Below are the records; collect from them each line containing the string "TaskOver".

__Available records__.
********************

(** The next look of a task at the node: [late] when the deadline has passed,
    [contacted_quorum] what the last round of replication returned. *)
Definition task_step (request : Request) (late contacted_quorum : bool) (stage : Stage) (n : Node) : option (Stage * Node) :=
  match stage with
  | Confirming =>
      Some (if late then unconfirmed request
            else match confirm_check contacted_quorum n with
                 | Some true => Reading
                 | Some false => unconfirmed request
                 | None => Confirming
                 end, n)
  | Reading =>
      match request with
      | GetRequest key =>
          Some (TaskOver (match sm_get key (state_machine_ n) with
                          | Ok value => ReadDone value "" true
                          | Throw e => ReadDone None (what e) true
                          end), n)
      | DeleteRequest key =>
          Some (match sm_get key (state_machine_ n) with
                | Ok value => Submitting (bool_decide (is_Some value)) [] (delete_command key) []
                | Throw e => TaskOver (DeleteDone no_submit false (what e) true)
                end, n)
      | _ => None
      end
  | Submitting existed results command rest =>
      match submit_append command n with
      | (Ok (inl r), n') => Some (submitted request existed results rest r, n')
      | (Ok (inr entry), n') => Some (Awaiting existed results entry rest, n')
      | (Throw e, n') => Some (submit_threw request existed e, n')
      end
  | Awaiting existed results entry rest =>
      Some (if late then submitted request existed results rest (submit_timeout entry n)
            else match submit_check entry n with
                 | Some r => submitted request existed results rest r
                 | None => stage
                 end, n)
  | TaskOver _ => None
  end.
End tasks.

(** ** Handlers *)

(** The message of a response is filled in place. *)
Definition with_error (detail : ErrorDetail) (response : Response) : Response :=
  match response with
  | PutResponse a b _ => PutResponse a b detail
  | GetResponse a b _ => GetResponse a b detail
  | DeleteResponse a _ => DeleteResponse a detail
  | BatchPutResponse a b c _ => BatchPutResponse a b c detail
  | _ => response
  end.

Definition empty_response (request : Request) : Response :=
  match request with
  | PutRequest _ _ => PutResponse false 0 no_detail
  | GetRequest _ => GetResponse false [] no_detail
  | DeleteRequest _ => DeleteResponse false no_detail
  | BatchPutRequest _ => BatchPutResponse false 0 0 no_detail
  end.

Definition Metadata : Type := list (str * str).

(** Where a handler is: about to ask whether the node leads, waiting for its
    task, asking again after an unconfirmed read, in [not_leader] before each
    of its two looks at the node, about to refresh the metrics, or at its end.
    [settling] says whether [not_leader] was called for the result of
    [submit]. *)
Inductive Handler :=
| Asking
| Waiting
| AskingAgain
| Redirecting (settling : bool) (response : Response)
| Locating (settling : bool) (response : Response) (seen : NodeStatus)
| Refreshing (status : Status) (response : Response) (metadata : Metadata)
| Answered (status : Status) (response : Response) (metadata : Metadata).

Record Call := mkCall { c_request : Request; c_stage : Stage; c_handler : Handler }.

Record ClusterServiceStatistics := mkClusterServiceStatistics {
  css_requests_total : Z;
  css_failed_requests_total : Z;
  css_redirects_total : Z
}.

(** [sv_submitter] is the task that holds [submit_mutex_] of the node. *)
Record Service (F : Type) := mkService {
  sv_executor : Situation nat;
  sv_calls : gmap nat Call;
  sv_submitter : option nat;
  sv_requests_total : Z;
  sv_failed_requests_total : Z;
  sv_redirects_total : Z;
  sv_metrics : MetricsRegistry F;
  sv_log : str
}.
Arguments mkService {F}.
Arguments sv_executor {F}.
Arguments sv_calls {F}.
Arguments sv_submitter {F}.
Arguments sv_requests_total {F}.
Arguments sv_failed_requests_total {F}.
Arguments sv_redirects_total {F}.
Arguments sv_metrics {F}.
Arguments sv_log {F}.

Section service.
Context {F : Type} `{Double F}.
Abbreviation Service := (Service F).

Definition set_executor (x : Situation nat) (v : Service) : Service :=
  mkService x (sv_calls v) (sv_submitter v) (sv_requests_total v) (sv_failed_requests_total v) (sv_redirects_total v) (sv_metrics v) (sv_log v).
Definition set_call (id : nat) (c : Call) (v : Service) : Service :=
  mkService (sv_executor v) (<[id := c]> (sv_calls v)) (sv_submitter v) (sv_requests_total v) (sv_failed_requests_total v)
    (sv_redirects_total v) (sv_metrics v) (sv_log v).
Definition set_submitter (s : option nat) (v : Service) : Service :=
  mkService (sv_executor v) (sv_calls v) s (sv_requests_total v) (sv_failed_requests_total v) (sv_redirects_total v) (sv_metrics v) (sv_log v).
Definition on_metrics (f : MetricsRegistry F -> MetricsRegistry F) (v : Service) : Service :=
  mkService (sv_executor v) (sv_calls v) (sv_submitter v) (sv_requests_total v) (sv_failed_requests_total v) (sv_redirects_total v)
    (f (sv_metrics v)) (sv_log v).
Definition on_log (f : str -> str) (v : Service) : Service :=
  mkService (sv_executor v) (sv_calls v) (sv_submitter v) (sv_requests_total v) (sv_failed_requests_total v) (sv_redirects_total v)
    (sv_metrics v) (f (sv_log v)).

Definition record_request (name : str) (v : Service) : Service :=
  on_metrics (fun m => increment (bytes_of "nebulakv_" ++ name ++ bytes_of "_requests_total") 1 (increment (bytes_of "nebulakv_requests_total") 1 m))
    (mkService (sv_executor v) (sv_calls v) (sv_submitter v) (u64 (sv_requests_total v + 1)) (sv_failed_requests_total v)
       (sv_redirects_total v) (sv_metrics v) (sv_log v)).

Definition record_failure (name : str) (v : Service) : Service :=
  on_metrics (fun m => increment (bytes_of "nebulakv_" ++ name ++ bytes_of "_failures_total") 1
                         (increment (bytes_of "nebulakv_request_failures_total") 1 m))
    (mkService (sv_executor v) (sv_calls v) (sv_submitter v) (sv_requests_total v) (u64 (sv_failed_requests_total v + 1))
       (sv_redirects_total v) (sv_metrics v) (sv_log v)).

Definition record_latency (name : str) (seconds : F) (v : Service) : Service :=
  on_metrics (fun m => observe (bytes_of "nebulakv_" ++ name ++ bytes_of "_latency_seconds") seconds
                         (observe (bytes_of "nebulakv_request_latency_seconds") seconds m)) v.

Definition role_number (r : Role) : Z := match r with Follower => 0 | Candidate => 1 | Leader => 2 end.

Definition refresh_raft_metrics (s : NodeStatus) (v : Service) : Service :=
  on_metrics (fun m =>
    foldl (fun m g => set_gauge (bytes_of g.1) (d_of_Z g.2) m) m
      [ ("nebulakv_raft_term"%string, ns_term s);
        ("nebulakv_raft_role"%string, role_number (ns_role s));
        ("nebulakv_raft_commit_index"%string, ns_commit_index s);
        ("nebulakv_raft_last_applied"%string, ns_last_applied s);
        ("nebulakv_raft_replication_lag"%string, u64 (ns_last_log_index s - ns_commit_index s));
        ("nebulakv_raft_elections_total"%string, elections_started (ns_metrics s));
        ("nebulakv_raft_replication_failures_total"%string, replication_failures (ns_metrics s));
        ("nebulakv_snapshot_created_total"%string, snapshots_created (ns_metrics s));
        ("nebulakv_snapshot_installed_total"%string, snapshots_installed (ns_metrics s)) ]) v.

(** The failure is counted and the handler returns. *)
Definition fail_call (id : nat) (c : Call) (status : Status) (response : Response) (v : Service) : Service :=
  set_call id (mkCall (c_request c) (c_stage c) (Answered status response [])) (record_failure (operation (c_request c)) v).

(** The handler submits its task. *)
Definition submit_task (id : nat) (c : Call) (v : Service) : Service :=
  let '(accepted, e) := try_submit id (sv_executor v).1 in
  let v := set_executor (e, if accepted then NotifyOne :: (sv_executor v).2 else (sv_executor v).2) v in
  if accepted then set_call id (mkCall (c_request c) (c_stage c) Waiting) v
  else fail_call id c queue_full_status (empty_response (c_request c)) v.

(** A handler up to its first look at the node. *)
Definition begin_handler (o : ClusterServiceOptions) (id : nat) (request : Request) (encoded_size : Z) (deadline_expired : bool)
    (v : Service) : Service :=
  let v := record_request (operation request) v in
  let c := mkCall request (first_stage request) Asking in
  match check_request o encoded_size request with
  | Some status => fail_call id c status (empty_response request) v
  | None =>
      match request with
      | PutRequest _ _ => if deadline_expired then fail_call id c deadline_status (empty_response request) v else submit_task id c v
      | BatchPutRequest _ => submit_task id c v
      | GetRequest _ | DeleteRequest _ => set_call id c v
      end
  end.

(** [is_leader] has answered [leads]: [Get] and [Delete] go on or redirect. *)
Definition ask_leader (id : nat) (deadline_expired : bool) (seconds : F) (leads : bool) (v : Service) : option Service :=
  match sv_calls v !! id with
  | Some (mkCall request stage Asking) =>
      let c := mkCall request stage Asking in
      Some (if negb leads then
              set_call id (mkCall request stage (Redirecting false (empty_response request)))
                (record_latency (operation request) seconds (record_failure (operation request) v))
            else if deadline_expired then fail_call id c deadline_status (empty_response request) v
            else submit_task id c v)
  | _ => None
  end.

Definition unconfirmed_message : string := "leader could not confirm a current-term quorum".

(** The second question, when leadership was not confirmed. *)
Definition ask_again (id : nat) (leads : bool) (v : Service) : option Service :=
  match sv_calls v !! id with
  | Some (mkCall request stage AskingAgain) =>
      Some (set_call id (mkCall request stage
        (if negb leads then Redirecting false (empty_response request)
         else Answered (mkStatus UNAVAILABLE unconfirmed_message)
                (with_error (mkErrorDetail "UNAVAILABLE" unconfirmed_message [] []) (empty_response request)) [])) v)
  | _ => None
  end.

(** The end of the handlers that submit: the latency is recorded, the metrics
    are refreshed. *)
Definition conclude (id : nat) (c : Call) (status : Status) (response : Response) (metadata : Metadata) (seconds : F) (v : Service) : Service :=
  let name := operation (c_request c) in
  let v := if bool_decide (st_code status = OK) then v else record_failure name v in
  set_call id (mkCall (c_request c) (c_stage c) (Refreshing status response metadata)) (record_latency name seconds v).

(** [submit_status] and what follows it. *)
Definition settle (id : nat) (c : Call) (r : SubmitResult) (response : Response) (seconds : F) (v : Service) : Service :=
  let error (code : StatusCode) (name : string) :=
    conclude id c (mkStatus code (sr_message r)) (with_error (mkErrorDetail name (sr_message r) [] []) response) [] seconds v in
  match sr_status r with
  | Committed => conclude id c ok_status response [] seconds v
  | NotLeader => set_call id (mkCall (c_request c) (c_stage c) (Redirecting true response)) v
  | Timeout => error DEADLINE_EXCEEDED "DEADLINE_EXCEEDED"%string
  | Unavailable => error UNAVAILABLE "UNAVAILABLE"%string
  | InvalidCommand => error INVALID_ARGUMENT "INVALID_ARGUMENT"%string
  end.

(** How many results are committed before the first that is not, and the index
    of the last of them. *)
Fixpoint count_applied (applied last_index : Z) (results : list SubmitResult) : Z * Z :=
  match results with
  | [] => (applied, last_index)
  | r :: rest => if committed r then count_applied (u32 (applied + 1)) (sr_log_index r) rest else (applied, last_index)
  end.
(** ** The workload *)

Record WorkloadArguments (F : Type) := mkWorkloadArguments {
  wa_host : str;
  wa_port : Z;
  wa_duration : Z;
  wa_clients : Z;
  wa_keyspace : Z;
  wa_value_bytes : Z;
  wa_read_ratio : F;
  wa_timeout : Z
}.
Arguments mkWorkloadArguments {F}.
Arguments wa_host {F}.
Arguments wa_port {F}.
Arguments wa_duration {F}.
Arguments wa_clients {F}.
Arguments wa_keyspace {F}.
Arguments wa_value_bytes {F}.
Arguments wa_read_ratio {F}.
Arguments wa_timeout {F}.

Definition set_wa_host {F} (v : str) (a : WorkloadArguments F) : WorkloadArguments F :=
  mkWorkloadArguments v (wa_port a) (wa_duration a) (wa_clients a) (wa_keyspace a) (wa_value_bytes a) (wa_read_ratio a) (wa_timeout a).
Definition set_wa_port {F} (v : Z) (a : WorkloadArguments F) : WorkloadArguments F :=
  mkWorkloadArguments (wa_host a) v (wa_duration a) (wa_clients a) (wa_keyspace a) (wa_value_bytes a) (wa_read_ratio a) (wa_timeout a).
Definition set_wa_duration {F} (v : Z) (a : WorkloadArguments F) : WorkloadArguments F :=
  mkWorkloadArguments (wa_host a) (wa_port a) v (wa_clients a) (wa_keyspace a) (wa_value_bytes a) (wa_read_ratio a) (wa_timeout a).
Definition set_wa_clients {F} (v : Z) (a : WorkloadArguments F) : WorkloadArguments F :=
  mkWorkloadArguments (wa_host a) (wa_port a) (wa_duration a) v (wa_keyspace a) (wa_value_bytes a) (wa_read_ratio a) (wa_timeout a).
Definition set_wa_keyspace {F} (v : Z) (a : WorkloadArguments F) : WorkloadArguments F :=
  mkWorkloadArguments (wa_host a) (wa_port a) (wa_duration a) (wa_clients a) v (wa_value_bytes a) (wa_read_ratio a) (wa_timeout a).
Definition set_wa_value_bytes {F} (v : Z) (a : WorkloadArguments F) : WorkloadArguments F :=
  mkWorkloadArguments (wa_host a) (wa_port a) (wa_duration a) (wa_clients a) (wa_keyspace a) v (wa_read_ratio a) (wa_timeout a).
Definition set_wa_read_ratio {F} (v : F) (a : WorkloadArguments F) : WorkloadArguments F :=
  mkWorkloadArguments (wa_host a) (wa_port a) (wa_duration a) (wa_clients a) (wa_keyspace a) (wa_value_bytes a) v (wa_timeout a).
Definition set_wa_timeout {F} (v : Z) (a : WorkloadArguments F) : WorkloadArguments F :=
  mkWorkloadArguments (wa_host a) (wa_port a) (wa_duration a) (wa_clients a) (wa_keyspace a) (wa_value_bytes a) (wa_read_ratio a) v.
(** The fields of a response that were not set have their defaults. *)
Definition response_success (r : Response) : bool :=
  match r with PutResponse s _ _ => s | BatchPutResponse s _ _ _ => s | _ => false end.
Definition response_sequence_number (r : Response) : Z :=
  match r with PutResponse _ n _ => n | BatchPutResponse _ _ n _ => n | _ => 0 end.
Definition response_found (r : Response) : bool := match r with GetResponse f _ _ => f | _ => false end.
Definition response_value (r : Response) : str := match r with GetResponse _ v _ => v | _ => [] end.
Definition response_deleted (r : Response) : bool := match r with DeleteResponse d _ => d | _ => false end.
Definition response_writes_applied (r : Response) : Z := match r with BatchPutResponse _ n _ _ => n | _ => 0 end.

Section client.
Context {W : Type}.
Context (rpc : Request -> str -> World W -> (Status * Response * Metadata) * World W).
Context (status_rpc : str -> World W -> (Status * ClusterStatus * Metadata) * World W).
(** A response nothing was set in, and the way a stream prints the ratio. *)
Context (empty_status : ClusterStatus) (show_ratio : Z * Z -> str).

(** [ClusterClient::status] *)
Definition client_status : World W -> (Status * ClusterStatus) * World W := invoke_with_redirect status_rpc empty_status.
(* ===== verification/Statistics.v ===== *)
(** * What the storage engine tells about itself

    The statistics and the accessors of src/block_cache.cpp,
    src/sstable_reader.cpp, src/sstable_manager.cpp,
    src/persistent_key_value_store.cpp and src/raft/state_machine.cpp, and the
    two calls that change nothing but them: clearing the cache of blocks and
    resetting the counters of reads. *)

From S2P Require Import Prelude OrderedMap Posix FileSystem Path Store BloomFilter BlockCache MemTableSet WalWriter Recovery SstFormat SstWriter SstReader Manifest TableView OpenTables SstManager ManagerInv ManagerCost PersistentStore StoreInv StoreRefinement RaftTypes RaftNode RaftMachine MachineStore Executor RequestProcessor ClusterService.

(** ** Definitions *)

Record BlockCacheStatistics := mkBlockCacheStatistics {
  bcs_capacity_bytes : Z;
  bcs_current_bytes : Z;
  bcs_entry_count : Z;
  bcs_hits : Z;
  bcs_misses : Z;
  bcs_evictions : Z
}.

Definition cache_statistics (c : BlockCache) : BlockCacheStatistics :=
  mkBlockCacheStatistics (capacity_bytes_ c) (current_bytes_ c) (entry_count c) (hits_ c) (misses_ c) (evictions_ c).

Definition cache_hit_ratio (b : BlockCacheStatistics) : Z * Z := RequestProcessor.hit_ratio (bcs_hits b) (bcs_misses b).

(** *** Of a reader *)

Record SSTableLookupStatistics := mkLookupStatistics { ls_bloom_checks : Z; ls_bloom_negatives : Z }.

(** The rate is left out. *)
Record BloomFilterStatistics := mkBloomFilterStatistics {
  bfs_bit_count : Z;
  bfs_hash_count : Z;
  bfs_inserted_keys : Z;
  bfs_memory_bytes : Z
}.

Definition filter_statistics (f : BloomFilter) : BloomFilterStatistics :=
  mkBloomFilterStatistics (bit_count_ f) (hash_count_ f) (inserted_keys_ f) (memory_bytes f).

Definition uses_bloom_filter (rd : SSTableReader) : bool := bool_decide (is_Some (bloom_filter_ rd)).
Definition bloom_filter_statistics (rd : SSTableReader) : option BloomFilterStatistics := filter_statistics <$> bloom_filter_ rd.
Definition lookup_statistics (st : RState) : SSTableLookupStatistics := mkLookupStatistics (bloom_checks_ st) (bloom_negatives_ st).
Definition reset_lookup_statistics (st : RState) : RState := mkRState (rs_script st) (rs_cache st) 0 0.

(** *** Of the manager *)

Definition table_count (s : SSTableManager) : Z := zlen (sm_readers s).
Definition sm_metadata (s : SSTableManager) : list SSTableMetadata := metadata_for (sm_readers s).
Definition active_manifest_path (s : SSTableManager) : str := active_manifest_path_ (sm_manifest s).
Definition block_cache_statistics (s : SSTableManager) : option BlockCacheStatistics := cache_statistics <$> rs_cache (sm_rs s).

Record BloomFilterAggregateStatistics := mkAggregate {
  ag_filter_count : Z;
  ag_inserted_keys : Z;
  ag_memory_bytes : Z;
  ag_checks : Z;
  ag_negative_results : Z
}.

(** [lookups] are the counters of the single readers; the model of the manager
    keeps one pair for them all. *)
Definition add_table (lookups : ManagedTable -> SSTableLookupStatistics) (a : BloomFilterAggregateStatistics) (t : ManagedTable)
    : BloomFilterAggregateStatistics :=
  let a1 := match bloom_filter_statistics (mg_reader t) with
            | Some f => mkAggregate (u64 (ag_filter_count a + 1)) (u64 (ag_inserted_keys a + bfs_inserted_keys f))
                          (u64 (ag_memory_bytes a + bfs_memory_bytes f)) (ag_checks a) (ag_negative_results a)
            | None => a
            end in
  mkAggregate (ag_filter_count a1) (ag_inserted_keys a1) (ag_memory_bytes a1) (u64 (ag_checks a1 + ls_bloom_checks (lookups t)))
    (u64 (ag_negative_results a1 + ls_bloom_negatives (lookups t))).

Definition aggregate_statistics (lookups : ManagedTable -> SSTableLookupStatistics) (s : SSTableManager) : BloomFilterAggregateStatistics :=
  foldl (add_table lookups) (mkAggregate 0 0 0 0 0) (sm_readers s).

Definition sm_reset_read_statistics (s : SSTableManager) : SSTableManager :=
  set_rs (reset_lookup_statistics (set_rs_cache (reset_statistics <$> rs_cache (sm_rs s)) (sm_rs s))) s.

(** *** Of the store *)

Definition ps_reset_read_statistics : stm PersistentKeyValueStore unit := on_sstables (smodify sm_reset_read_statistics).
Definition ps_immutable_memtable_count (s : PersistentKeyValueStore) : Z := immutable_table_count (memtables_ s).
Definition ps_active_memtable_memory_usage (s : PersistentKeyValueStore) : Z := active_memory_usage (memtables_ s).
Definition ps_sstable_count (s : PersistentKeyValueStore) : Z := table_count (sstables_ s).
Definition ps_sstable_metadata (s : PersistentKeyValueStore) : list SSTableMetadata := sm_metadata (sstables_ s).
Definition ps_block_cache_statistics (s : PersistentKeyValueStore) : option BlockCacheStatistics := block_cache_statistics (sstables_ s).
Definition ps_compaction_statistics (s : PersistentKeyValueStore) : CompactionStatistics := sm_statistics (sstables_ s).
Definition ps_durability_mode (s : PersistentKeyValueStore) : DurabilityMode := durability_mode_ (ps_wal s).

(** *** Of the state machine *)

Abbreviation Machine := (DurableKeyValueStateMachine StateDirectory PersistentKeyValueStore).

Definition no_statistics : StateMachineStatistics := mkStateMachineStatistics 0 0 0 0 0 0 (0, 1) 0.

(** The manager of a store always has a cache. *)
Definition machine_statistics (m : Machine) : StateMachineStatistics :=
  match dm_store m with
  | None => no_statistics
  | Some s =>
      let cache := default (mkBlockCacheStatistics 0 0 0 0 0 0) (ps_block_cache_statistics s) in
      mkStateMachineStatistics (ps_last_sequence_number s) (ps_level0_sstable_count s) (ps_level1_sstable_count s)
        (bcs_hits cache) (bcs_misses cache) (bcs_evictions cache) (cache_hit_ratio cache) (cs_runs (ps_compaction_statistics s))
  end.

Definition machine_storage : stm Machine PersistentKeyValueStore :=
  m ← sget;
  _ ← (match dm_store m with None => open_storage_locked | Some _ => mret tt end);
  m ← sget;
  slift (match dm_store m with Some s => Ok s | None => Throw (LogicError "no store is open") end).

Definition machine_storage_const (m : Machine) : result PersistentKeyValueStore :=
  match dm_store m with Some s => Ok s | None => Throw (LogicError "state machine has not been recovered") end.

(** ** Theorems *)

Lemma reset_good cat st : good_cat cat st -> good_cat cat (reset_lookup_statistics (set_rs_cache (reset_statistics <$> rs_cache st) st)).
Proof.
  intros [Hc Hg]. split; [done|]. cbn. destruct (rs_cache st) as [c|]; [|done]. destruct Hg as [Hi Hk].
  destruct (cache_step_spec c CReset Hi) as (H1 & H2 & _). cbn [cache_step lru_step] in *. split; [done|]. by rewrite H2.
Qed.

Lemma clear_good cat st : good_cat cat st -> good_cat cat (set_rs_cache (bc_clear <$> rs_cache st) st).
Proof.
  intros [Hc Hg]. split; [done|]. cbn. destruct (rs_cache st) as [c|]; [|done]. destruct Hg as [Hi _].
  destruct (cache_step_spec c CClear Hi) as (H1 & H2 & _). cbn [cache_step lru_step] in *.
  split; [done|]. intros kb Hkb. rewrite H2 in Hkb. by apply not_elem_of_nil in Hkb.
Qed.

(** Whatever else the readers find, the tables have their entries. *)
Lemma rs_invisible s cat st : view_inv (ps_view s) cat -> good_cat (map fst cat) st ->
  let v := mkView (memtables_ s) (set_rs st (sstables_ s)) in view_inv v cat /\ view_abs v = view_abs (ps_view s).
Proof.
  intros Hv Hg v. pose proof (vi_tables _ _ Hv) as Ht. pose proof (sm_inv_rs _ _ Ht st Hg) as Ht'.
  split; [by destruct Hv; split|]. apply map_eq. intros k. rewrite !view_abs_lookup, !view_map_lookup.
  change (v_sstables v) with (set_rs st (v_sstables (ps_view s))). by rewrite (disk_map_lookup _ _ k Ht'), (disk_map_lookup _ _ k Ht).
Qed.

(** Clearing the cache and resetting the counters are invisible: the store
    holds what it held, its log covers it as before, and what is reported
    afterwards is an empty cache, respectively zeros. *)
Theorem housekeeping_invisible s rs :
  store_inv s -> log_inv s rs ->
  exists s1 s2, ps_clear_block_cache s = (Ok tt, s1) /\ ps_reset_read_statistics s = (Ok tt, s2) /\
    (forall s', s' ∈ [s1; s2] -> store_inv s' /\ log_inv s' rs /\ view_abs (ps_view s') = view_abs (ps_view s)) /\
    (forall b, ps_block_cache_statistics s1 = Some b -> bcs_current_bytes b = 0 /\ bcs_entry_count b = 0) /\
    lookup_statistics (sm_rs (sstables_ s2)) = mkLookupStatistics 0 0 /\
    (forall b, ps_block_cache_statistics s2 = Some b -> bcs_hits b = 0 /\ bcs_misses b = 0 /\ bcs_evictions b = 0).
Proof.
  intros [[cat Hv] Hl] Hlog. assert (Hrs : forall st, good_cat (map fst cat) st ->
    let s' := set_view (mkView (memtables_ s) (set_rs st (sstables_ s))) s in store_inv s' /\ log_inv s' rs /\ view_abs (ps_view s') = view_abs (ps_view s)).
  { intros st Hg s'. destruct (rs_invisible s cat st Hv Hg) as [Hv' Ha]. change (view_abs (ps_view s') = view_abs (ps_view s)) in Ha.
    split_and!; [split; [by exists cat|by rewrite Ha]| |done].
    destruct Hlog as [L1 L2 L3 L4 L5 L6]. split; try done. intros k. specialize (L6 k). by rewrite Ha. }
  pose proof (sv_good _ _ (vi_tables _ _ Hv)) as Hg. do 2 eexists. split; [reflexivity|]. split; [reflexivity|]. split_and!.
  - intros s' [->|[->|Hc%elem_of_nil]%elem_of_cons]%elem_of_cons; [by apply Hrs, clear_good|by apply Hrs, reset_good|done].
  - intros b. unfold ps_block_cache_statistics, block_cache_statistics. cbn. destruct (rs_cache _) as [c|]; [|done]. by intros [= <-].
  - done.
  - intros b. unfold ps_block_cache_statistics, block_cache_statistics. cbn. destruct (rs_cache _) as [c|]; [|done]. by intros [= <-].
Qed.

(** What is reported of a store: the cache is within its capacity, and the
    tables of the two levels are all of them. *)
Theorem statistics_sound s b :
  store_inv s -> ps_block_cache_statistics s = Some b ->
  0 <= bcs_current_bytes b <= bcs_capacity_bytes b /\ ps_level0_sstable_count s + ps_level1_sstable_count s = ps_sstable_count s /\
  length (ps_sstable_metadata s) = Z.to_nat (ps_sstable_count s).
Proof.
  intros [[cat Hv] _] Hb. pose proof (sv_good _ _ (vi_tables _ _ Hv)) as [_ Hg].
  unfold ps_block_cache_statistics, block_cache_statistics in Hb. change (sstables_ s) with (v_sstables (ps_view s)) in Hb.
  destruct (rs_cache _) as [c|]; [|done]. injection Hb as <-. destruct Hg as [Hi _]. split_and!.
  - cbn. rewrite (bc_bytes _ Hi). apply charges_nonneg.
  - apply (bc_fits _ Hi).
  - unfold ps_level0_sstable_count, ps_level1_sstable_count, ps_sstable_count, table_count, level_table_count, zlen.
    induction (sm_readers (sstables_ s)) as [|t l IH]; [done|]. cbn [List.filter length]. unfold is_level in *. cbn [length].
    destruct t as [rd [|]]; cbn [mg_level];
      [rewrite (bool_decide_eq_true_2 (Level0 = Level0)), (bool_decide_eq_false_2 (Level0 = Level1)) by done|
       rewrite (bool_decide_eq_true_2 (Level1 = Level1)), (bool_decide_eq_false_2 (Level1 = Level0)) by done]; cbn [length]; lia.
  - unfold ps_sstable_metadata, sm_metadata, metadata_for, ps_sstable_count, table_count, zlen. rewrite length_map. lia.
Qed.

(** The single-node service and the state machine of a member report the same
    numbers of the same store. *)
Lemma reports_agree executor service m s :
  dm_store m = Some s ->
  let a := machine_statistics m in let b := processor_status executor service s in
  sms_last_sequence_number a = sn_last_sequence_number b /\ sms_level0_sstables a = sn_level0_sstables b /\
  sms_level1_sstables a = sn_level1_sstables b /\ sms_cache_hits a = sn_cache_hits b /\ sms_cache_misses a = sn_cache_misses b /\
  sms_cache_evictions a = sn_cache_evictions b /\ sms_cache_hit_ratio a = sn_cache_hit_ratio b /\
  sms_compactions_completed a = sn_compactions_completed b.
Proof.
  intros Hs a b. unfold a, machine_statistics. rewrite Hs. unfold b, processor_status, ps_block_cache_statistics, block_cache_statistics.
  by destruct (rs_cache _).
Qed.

********************

__Answer box__.
          Some (TaskOver (match sm_get key (state_machine_ n) with
                | Throw e => TaskOver (DeleteDone no_submit false (what e) true)
  | TaskOver _ => None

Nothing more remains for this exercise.